Let’s say doc = "The cats are running fast!".

- Lowercased: "the cats are running fast!"
- Removed stopwords: "cats running fast!"
- Removed punctuation: "cats running fast"
- Tokenized: ["cats", "running", "fast"]
- Lemmatized: ["cat", "run", "fast"]

In [None]:
def filter_keywords(doc):
    doc=doc.lower()
    stop_free = " ".join([i for i in doc.split() if i not in stop_words])
    punc_free = "".join(ch for ch in stop_free if ch not in exclude)
    word_tokens = word_tokenize(punc_free)
    filtered_sentence = [(lem.lemmatize(w, "v")) for w in word_tokens]
    return filtered_sentence

In [None]:

smd['product'] = smd['product_name'].apply(filter_keywords)
smd['description'] = smd['description'].astype("str").apply(filter_keywords)
smd['brand'] = smd['brand'].astype("str").apply(filter_keywords)

In [None]:
smd["all_meta"]=smd['product']+smd['brand']+ pre_df['product_category_tree']+smd['description']
smd["all_meta"] = smd["all_meta"].apply(lambda x: ' '.join(x))

In [None]:
smd["all_meta"].head()

<strong>TfidfVectorizer</strong> will:

- Tokenize the text into words and bigrams.
- Remove stopwords.
- Compute the Term Frequency-Inverse Document Frequency (TF-IDF) score for each token.

In [None]:
from sklearn.feature_extraction.text import TfidfVectorizer
tf = TfidfVectorizer(analyzer='word',ngram_range=(1, 2),min_df=1, stop_words='english')
tfidf_matrix = tf.fit_transform(smd['all_meta'])

### Cosine Similarity
I will be using the Cosine Similarity to calculate a numeric quantity that denotes the similarity between two products.
Since we have used the TF-IDF Vectorizer, calculating the Dot Product will directly give us the Cosine Similarity Score.
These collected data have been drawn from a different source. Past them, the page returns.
Lemma exec_HandleSetRoomJoinable opened :
  HandleSetRoomJoinable p opened s =
  if reads_no_bool s c (Proto.SetRoomJoinable opened) then Dangling
  else Done () (commit s (lobby_set_room_joinable s c (bool_value opened))).
Proof.
  unfold HandleSetRoomJoinable, lobby_set_room_joinable, reads_no_bool, hosts. start. run. rewrite run_HostRoom.
  unfold as_host, in_room. destruct (rooms s !! Connection.room c) as [r|] eqn:Hr; [|run; done].
  destruct (decide (Room.host r = Connection.id c)) as [Hhost|Hhost].
  - rewrite bool_decide_false, (bool_decide_true (Room.host r = _)) by auto. run. cbn [andb].
    unfold load_bool, bool_value. destruct (read_bool opened) as [b|]; [|done]. cbn [default from_option id].
    rewrite bool_decide_false by done. run. destruct (Bool.eqb (Room.open r) b); run; done.
  - rewrite bool_decide_true, (bool_decide_false (Room.host r = _)) by auto. run. done.
Qed.

Lemma with_same_rooms d code r : d_rooms d !! code = Some r -> with_rooms d (<[code := r]> (d_rooms d)) = d.
Proof. intros Hr. destruct d. unfold with_rooms. cbn in *. by rewrite insert_id. Qed.

Lemma exec_HandleSetRoomPassword password :
  HandleSetRoomPassword p password s = Done () (commit s (lobby_set_room_password s c password)).
Proof.
  unfold HandleSetRoomPassword, lobby_set_room_password. host_preamble Hr r.
  case_bool_decide; run; [done|].
  case_bool_decide as Hsame; run.
  - subst password. rewrite Bool.eqb_reflx.
    change (rooms s) with (d_rooms (no_delta s)). rewrite with_same_rooms; [done|].
    cbn. rewrite Hr. by destruct r.
  - destruct (str_empty (Room.password r)), (str_empty password); cbn [negb Bool.eqb]; run; done.
Qed.

Lemma exec_HandleSetRoomData key value :
  HandleSetRoomData p key value s = Done () (commit s (lobby_set_room_data s c key value)).
Proof.
  unfold HandleSetRoomData, lobby_set_room_data. host_preamble Hr r.
  destruct (bad_room_data key value); run; [done|].
  destruct (str_empty value) eqn:Hempty.
  { destruct (Room.data r !! key); [rewrite bool_decide_false by done|rewrite bool_decide_true by done];
      run; done. }
  destruct (Room.data r !! key) as [old|] eqn:Hold.
  - rewrite (bool_decide_ext (Some old = Some value) (old = value)) by naive_solver.
    case_bool_decide; run; [done|]. rewrite bool_decide_false by naive_solver. done.
  - rewrite (bool_decide_false (None = Some value)) by done.
    rewrite map_size_insert_None by done.
    rewrite (bool_decide_ext (_ /\ _) (Proto.max_room_data_keys < S (size (Room.data r)))%nat)
      by (split; [intros [_ ?]|split]; [lia|done|lia]).
    case_bool_decide; run; [|done]. rewrite delete_insert_id by done.
    do 2 f_equal. unfold reject, reply. f_equal.
    change (rooms s) with (d_rooms (no_delta s)). rewrite with_same_rooms; [done|].
    cbn. rewrite Hr. by destruct r.
Qed.

Lemma exec_HandleJoinRoom code password :
  HandleJoinRoom p code password s = Done () (commit s (lobby_join s p c code password)).
Proof.
  unfold HandleJoinRoom, lobby_join. start. run.
  destruct (str_empty (Connection.room c)); cbn [negb]; run; [|done].
  destruct (rooms s !! code) as [r|] eqn:Hr; run; [|done].
  destruct (vector_contains _ _); run; [done|].
  destruct (Room.open r) eqn:Hopen; cbn [negb]; run; [|done].
  destruct (negb (str_empty (Room.password r)) && _); run; [done|].
  rewrite (run_for_each _ _ _ _ (fun m => [(Connection.id c, Proto.PeerJoined m)]))
    by (intros; run; done). run.
  rewrite (run_for_each _ _ _ _
    (fun kv => [(Connection.id c, Proto.RoomDataChanged kv.1 kv.2)]))
    by (intros []; intros; run; done). run.
  rewrite (run_for_each _ _ _ _
    (fun mkv => (fun kv => (Connection.id c, Proto.MemberDataChanged mkv.1 kv.1 kv.2)) <$> items mkv.2)).
  2:{ intros [m slots] d.
      rewrite (exec_for_each _ _ _ _
        (fun kv => [(Connection.id c, Proto.MemberDataChanged m kv.1 kv.2)]))
        by (intros []; intros; run; done).
      by rewrite concat_singletons. }
  run. rewrite !send_send, !concat_singletons. unfold hydration. by rewrite Hopen.
Qed.

(** The room a member belongs to, with its invariant. *)
Lemma wf_room code r : wf s -> rooms s !! code = Some r -> room_ok code r.
Proof. intros Hwf Hr. by apply (wf_rooms _ Hwf). Qed.

Lemma put_same_room code r (d : delta) :
  rooms s !! code = Some r -> commit s (with_rooms d (<[code := r]> (rooms s)))
  = commit s (with_rooms d (rooms s)).
Proof. intros Hr. by rewrite insert_id. Qed.

Lemma set_slot_insert i key value m :
  str_empty value = false ->
  set_slot i key value m = <[i := <[key := value]> (default ∅ (m !! i))]> m.
Proof.
  intros Hv. unfold set_slot. rewrite Hv. rewrite bool_decide_false; [done|].
  apply insert_non_empty.
Qed.

Lemma set_slot_delete i key m slots :
  m !! i = Some slots ->
  set_slot i key "" m =
    if bool_decide (delete key slots = ∅) then delete i m else <[i := delete key slots]> m.
Proof. intros Hm. unfold set_slot. by rewrite Hm. Qed.

Lemma exec_HandleSetMemberData key value :
  wf s -> HandleSetMemberData p key value s = Done () (commit s (lobby_set_member_data s c key value)).
Proof.
  intros Hwf. unfold HandleSetMemberData, lobby_set_member_data, in_room. start. run.
  destruct (rooms s !! Connection.room c) as [r|] eqn:Hr; run; [|done].
  destruct (bad_room_data key value); run; [done|].
  pose proof (wf_room _ _ Hwf Hr) as Hok.
  destruct (str_empty value) eqn:Hv; cbn [negb andb].
  - apply str_empty_spec in Hv as ->.
    destruct (Room.member_data r !! Connection.id c) as [slots|] eqn:Hm; cbn [from_option id]; run;
      [|by rewrite bool_decide_true by done].
    destruct (slots !! key) as [v|] eqn:Hk; run; [|by rewrite bool_decide_true by done].
    destruct (room_member_data _ _ Hok _ _ Hm) as (_ & _ & _ & Hdata).
    destruct (Hdata _ _ Hk) as [_ Hne]. cbn [from_option id]. rewrite (bool_decide_false (v = "")) by done.
    rewrite (set_slot_delete _ _ _ slots) by done.
    case_bool_decide; run; done.
  - assert (value <> EmptyString) as Hne.
    { intros Hnil. apply str_empty_spec in Hnil. congruence. }
    rewrite set_slot_insert by done.
    set (slots := default ∅ (Room.member_data r !! Connection.id c)).
    destruct (slots !! key) as [v|] eqn:Hk; cbn [from_option id].
    + case_bool_decide; run; [done|]. rewrite (bool_decide_false (_ /\ _)) by naive_solver. done.
    + rewrite (bool_decide_false ("" = value)) by done.
      rewrite map_size_insert_None by done.
      rewrite (bool_decide_ext (_ /\ _) (Proto.max_member_data_keys < S (size slots))%nat)
        by (split; [intros [_ ?]|split]; [lia|done|lia]).
      case_bool_decide as Hfull; run; [|done].
      rewrite delete_insert_id by done. unfold reject, reply.
      destruct (Room.member_data r !! Connection.id c) as [m|] eqn:Hm; cbn [from_option id] in slots.
      2:{ subst slots. rewrite map_size_empty in Hfull. unfold Proto.max_member_data_keys in Hfull. lia. }
      subst slots. rewrite (insert_id (Room.member_data r)) by done.
      rewrite insert_id; [done|]. rewrite Hr. by destruct r.
Qed.
Lemma wf_enter d p c code r' :
  heap s !! p = Some c -> connections s !! Connection.id c = Some p ->
  Connection.room c = EmptyString ->
  Room.members r' = members_at (rooms s) code ++ [Connection.id c] -> room_ok code r' ->
  d_rooms d = <[code := r']> (rooms s) -> d_where d = {[ p := code ]} -> wf (commit s d).
Proof.
  intros Hp Hid Hroom Hmem Hok HR HW. apply wf_commit; unfold room_after; rewrite ?HR, ?HW.
  - by apply map_Forall_insert_2, (wf_rooms _ Hwf).
  - intros code0 r0 i Hr0 Hi.
    destruct (decide (i = Connection.id c /\ code0 = code)) as [[-> ->]|Hnew].
    { exists p, c. by rewrite lookup_singleton_eq. }
    assert (exists r1, rooms s !! code0 = Some r1 /\ i ∈ Room.members r1) as (r1 & Hr1 & Hi1).
    { apply lookup_insert_Some in Hr0 as [[<- <-]|[_ Hr0]]; eauto.
      rewrite Hmem in Hi. apply elem_of_app in Hi as [Hi|Hi%list_elem_of_singleton]; [|naive_solver].
      unfold members_at in Hi. destruct (rooms s !! code) as [r1|]; [eauto|].
      by apply not_elem_of_nil in Hi. }
    destruct (wf_members _ Hwf _ _ _ Hr1 Hi1) as (q & t & ? & Hq & Hcode).
    exists q, t. rewrite lookup_singleton_ne; [done|]. intros <-. simplify_eq.
    by apply (room_code _ _ (wf_rooms _ Hwf _ _ Hr1)).
  - intros q t Hq Hne. destruct (decide (p = q)) as [<-|Hpq].
    + simplify_eq. rewrite lookup_singleton_eq. cbn [from_option id]. split; [done|].
      exists r'. rewrite lookup_insert_eq, Hmem. set_solver.
    + rewrite lookup_singleton_ne in * by done. cbn [from_option id] in *.
      destruct (wf_conns _ Hwf _ _ Hq Hne) as (Hidt & r1 & Hr1 & Hi1). split; [done|].
      destruct (decide (code = Connection.room t)) as [->|Hcode].
      * exists r'. rewrite lookup_insert_eq, Hmem. unfold members_at. rewrite Hr1. set_solver.
      * exists r1. by rewrite lookup_insert_ne.
Qed.
(* ===== verification/RoomData.v ===== *)
(** What members share: room data, member data, chat - and what they do not,
    the room's password. *)
From S2P Require Import Prelude Wire Protocol Framing RoomCache Server ServerExec Lobby WellFormed.
From S2P Require Import Refine ServerInv Rules.

(** ** Writing a key *)

Definition written (key value : string) (m : gmap string string) (k : string) : option string :=
  if decide (k = key) then (if str_empty value then None else Some value) else m !! k.

Lemma written_delete key m k : delete key m !! k = written key "" m k.
Proof.
  unfold written. case_decide as Hk; [subst k; apply lookup_delete_eq|by apply lookup_delete_ne].
Qed.

Lemma written_insert key value m k :
  str_empty value = false -> <[key := value]> m !! k = written key value m k.
Proof.
  intros Hv. unfold written. rewrite Hv.
  case_decide as Hk; [subst k; apply lookup_insert_eq|by apply lookup_insert_ne].
Qed.

Lemma written_same key value m k :
  (if str_empty value then m !! key = None else m !! key = Some value) -> m !! k = written key value m k.
Proof.
  unfold written. destruct (str_empty value); case_decide as Hk; intros ?; by subst.
Qed.

Section Announce.
Context (s : Server) (p : ptr) (c : Connection.t) (Hs : sender s p c).

(** Everyone in the room is told [msg]. *)
Lemma queue_announce r r' msg j :
  rooms s !! Connection.room c = Some r -> Room.members r' = Room.members r -> client s j <> None ->
  queue (commit s (announce s (Connection.room c) r' msg)) j
  = queue s j ++ if decide (j ∈ Room.members r) then [FrameMessage msg] else [].
Proof.
  intros Hr Hmem Hj. rewrite queue_commit by (done || apply Hs).
  cbn [d_sent announce send with_rooms no_delta app].
  rewrite told_to_all by (rewrite Hmem; apply (room_nodup _ _ (wf_rooms _ (sender_wf _ _ _ Hs) _ _ Hr))).
  rewrite Hmem. by case_decide.
Qed.

Lemma queue_no_delta j : client s j <> None -> queue (commit s (no_delta s)) j = queue s j.
Proof. intros Hj. by rewrite commit_no_delta. Qed.
End Announce.

(** The outcome of a write to a table [m] under a limit: refused, without
    effect, or [m'] with something changed. *)
Inductive write_outcome (limit : nat) (key value : string) (m : gmap string string)
    (refused unchanged : delta) (changed : gmap string string -> delta) : delta -> Prop :=
| write_refused :
    bad_room_data key value = true \/
      str_empty value = false /\ m !! key = None /\ (limit <= size m)%nat ->
    write_outcome limit key value m refused unchanged changed refused
| write_unchanged :
    bad_room_data key value = false ->
    ~ (str_empty value = false /\ m !! key = None /\ (limit <= size m)%nat) ->
    (forall k, m !! k = written key value m k) ->
    write_outcome limit key value m refused unchanged changed unchanged
| write_changed m' d :
    d = changed m' ->
    bad_room_data key value = false ->
    ~ (str_empty value = false /\ m !! key = None /\ (limit <= size m)%nat) ->
    (forall k, m' !! k = written key value m k) -> m' !! key <> m !! key ->
    write_outcome limit key value m refused unchanged changed d.

Lemma written_key key value m : written key value m key = if str_empty value then None else Some value.
Proof. unfold written. by rewrite decide_True. Qed.

Section Writes.
Context (s : Server) (p : ptr) (c : Connection.t) (Hs : sender s p c).
Context (r : Room.t) (Hr : rooms s !! Connection.room c = Some r).

Ltac solve_room := intros (? & ? & ?); congruence || intuition congruence.

Lemma set_room_data_outcome key value :
  Room.host r = Connection.id c ->
  write_outcome Proto.max_room_data_keys key value (Room.data r)
    (reject s c Proto.BadRoomData key) (no_delta s)
    (fun m' => announce s (Connection.room c) (Room.set_data m' r) (Proto.RoomDataChanged key value))
    (lobby_set_room_data s c key value).
Proof.
  intros Hhost. unfold lobby_set_room_data, as_host, in_room. rewrite Hr, bool_decide_false by tauto.
  destruct (bad_room_data key value) eqn:Hbad; [by apply write_refused; left|].
  destruct (str_empty value) eqn:Hv.
  - case_bool_decide as Hnone.
    + apply write_unchanged; [done|solve_room|]. intros k. apply written_same. by rewrite Hv.
    + apply (write_changed _ _ _ _ _ _ _ (delete key (Room.data r)));
        [done|done|solve_room| |by rewrite lookup_delete_eq].
      intros k. apply str_empty_spec in Hv as ->. apply written_delete.
  - case_bool_decide as Hsame.
    + apply write_unchanged; [done|solve_room|]. intros k. apply written_same. by rewrite Hv.
    + case_bool_decide as Hfull; [by apply write_refused; right|].
      apply (write_changed _ _ _ _ _ _ _ (<[key := value]> (Room.data r)));
        [done|done|solve_room| |by rewrite lookup_insert_eq].
      intros k. by apply written_insert.
Qed.

Lemma set_member_data_outcome key value :
  let slots := default ∅ (Room.member_data r !! Connection.id c) in
  write_outcome Proto.max_member_data_keys key value slots
    (reject s c Proto.BadRoomData key) (no_delta s)
    (fun m' => announce s (Connection.room c)
       (Room.set_member_data (if bool_decide (m' = ∅) then delete (Connection.id c) (Room.member_data r)
                              else <[Connection.id c := m']> (Room.member_data r)) r)
       (Proto.MemberDataChanged (Connection.id c) key value))
    (lobby_set_member_data s c key value).
Proof.
  intros slots. unfold lobby_set_member_data, in_room. rewrite Hr. fold slots.
  assert (forall v, slots !! key = Some v -> v <> EmptyString) as Hstored.
  { intros v Hv. subst slots. destruct (Room.member_data r !! Connection.id c) as [m|] eqn:Hm;
      cbn in Hv; [|by rewrite lookup_empty in Hv].
    destruct (room_member_data _ _ (wf_rooms _ (sender_wf _ _ _ Hs) _ _ Hr) _ _ Hm) as (_ & _ & _ & Hall).
    apply (Hall _ _ Hv). }
  destruct (bad_room_data key value) eqn:Hbad; [by apply write_refused; left|].
  destruct (str_empty value) eqn:Hv; cbn [negb andb].
  - apply str_empty_spec in Hv as Hnil. subst value. case_bool_decide as Hsame.
    + apply write_unchanged; [done|solve_room|]. intros k. apply written_same. cbn.
      destruct (slots !! key) as [v|] eqn:Hk; [|done]. exfalso. by apply (Hstored v).
    + unfold set_slot. fold slots. rewrite Hv.
      apply (write_changed _ _ _ _ _ _ _ (delete key slots)); [done|done|solve_room| |].
      * intros k. apply written_delete.
      * rewrite lookup_delete_eq. intros Hk. by rewrite <-Hk in Hsame.
  - case_bool_decide as Hsame.
    + apply write_unchanged; [done| |].
      * intros (_ & Hk & _). rewrite Hk in Hsame. cbn in Hsame. by subst value.
      * intros k. apply written_same. rewrite Hv. destruct (slots !! key) as [v|]; cbn in Hsame;
          subst value; [done|done].
    + case_bool_decide as Hfull; [by apply write_refused; right|].
      unfold set_slot. fold slots. rewrite Hv.
      apply (write_changed _ _ _ _ _ _ _ (<[key := value]> slots)); [done|done|solve_room| |].
      * intros k. by apply written_insert.
      * rewrite lookup_insert_eq. intros Hk. by rewrite <-Hk in Hsame.
Qed.
End Writes.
<strong>Example Use Case:</strong>
Suppose you're building a document recommendation system.

- Compute the cosine similarity between all documents in your dataset.
- Use the similarity scores to recommend the most similar documents to a given document

In [None]:
from sklearn.metrics.pairwise import linear_kernel, cosine_similarity
cosine_sim = cosine_similarity(tfidf_matrix, tfidf_matrix)

We now have a pairwise cosine similarity matrix for all the products in our dataset. The next step is to write a function that returns the most similar products based on the cosine similarity score.

In [None]:
def get_recommendations(title):
    # Step 1: Find the index of the given product/document by its title
    idx = indices[title]
    
    # Step 2: Get the cosine similarity scores of the given product/document with all other products/documents
    sim_scores = list(enumerate(cosine_sim[idx]))
    
    # Step 3: Sort the similarity scores in descending order (most similar to least similar)
    sim_scores = sorted(sim_scores, key=lambda x: x[1], reverse=True)
    
    # Step 4: Select the top 30 most similar products/documents (excluding the first one, which is the document itself)
    sim_scores = sim_scores[1:31]
    
    # Step 5: Extract the indices of the recommended products/documents
    product_indices = [i[0] for i in sim_scores]
    
    # Step 6: Return the titles (or names) of the recommended products/documents using the extracted indices
    return titles.iloc[product_indices]


In [None]:
smd = smd.reset_index()
titles = smd['product_name']
indices = pd.Series(smd.index, index=smd['product_name'])

Let us now try and get the top recommendations for a few products.

In [None]:
get_recommendations("FabHomeDecor Fabric Double Sofa Bed").head(5)

In [None]:
get_recommendations("Alisha Solid Women's Cycling Shorts").head(5)

In [None]:
# get_recommendations("Alisha Solid Women's Cycling Shorts").head(5).to_csv("Alisha Solid Women's Cycling Shorts recommendations",index=False,header=True)